(** * SalesPage (recipe-based sales): stock availability, cart and checkout

    A shallow embedding of the logic of [src/components/pages/SalesPage.tsx]
    (the recipe-based [SalesPage] component): [getInventoryInIngredientUnit],
    [canSellProduct], [getMaxQuantity], [calculateProductCost], the cart
    handlers and [handleCheckout].

    Modelling choices.
    - Numbers.  The functions are embedded twice.  In the first embedding a
      JavaScript [number] is an exact rational ([Qc], canonical rationals
      with Leibniz equality) and the one [Infinity] the code itself
      introduces (the initial [maxQty]) is modelled by [ExtNum]; it carries
      the properties of the control flow: which branch a handler takes, what
      the cart looks like afterwards, which requests are sent and in which
      order.  In the second embedding ([Binary64]) a [number] is an IEEE 754
      binary64 value with the correctly rounded operations of [SpecFloat],
      and a column [DECIMAL(10, 2)] of the schema holds hundredths; it
      carries the properties that depend on what the arithmetic does: the
      availability formula, the unit conversions, and the quantities that a
      checkout leaves in the table [products].
    - A [Record<string, T>] is a [gmap string T]; [rec[k] || d] is
      [default d (rec !! k)].  [Object.entries] is [map_to_list]: the order
      of the entries differs from the insertion order of JavaScript, but the
      entries have pairwise different keys and each update request writes the
      row of its own key, so the table after the requests is the same in
      any order ([runUpdate_fold]).
    - The React state of the component is the record [PageState]; a handler
      is a function from the state it closes over to the state after its
      setters have run, together with the events it raised (toasts, the
      notification of a recent sale, the request to reload the data).
    - The remote tables [sales] and [products] are the record [Db]; whether a
      request is rejected by the service is an input ([Service]).  The
      transaction id ([crypto.randomUUID()]) is an input as well. *)

From Stdlib Require Import QArith Qcanon Qround Qabs Qpower ZArith Lia Lqa List String.
From Stdlib Require Import SpecFloat.
From stdpp Require Import gmap strings list numbers fin_maps.

Import ListNotations.
Local Open Scope string_scope.
Local Open Scope Qc_scope.

(** ** Numbers *)

(** [Math.floor] *)
Definition Math_floor (x : Qc) : Qc := Q2Qc (inject_Z (Qfloor x)).

(** A [number] that may be [Infinity] (only [maxQty] ever is). *)
Inductive ExtNum : Type :=
  | Infinity
  | Finite (q : Qc).

(** [Math.min(a, b)] with [b] finite. *)
Definition Math_min (a : ExtNum) (b : Qc) : ExtNum :=
  match a with
  | Infinity => Finite b
  | Finite x => Finite (if decide (b < x) then b else x)
  end.

(** ** Data model (the interfaces at the top of the file) *)

(** ['weight' | 'quantity'] *)
Inductive UnitType : Type := unit_weight | unit_quantity.

Global Instance UnitType_eq_dec : EqDecision UnitType.
Proof. solve_decision. Defined.

Module FinishedProduct.
Record t : Type := mk {
  id : string;
  name : string;
  image_url : option string;
  selling_price : Qc;
  created_at : string;
  updated_at : string
}.
End FinishedProduct.

Module ProductIngredient.
Record t : Type := mk {
  id : string;
  product_id : string;
  item_id : string;
  qty : Qc
}.
End ProductIngredient.

Module InventoryItem.
Record t : Type := mk {
  id : string;
  name : string;
  qty : Qc;
  cost : Qc;
  unit_type : UnitType
}.
End InventoryItem.

Module CartItem.
Record t : Type := mk {
  product : FinishedProduct.t;
  quantity : Qc;
  ingredients : list ProductIngredient.t
}.
End CartItem.

(** ['dine_in' | 'takeout'] *)
Inductive DineInTakeout : Type := dine_in | takeout.

(** A row sent to the table [sales]. *)
Module Sale.
Record t : Type := mk {
  transaction_id : string;
  product_id : string;
  product_name : string;
  qty : Qc;
  unit_type : UnitType;
  cost : Qc;
  selling_price : Qc;
  total : Qc;
  payment_method : string;
  customer_type : string;
  dine_in_takeout : option DineInTakeout
}.
End Sale.

(** The [useState] cells of [SalesPage] that the handlers read or write. *)
Record PageState : Type := mkPage {
  inventoryItems : list InventoryItem.t;
  productIngredients : gmap string (list ProductIngredient.t);
  dineInEnabled : bool;
  cart : list CartItem.t;
  selectedPaymentMethod : string;
  selectedCustomerType : string;
  selectedDineInTakeout : option DineInTakeout;
  isCheckingOut : bool;
  selectedProduct : option FinishedProduct.t;
  quantity : Qc
}.

Definition cartId (c : CartItem.t) : string :=
  FinishedProduct.id (CartItem.product c).

(** ** Stock availability *)

(** [inventoryItems.find(i => i.id === itemId)] *)
Definition findItem (items : list InventoryItem.t) (itemId : string)
  : option InventoryItem.t :=
  List.find (fun i => String.eqb (InventoryItem.id i) itemId) items.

Task to carry out :: Your answer should be all lines from the data that contain "Require".

Expected answer ::
From Stdlib Require Import QArith Qcanon Qround Qabs Qpower ZArith Lia Lqa List String.
From Stdlib Require Import SpecFloat.
From stdpp Require Import gmap strings list numbers fin_maps.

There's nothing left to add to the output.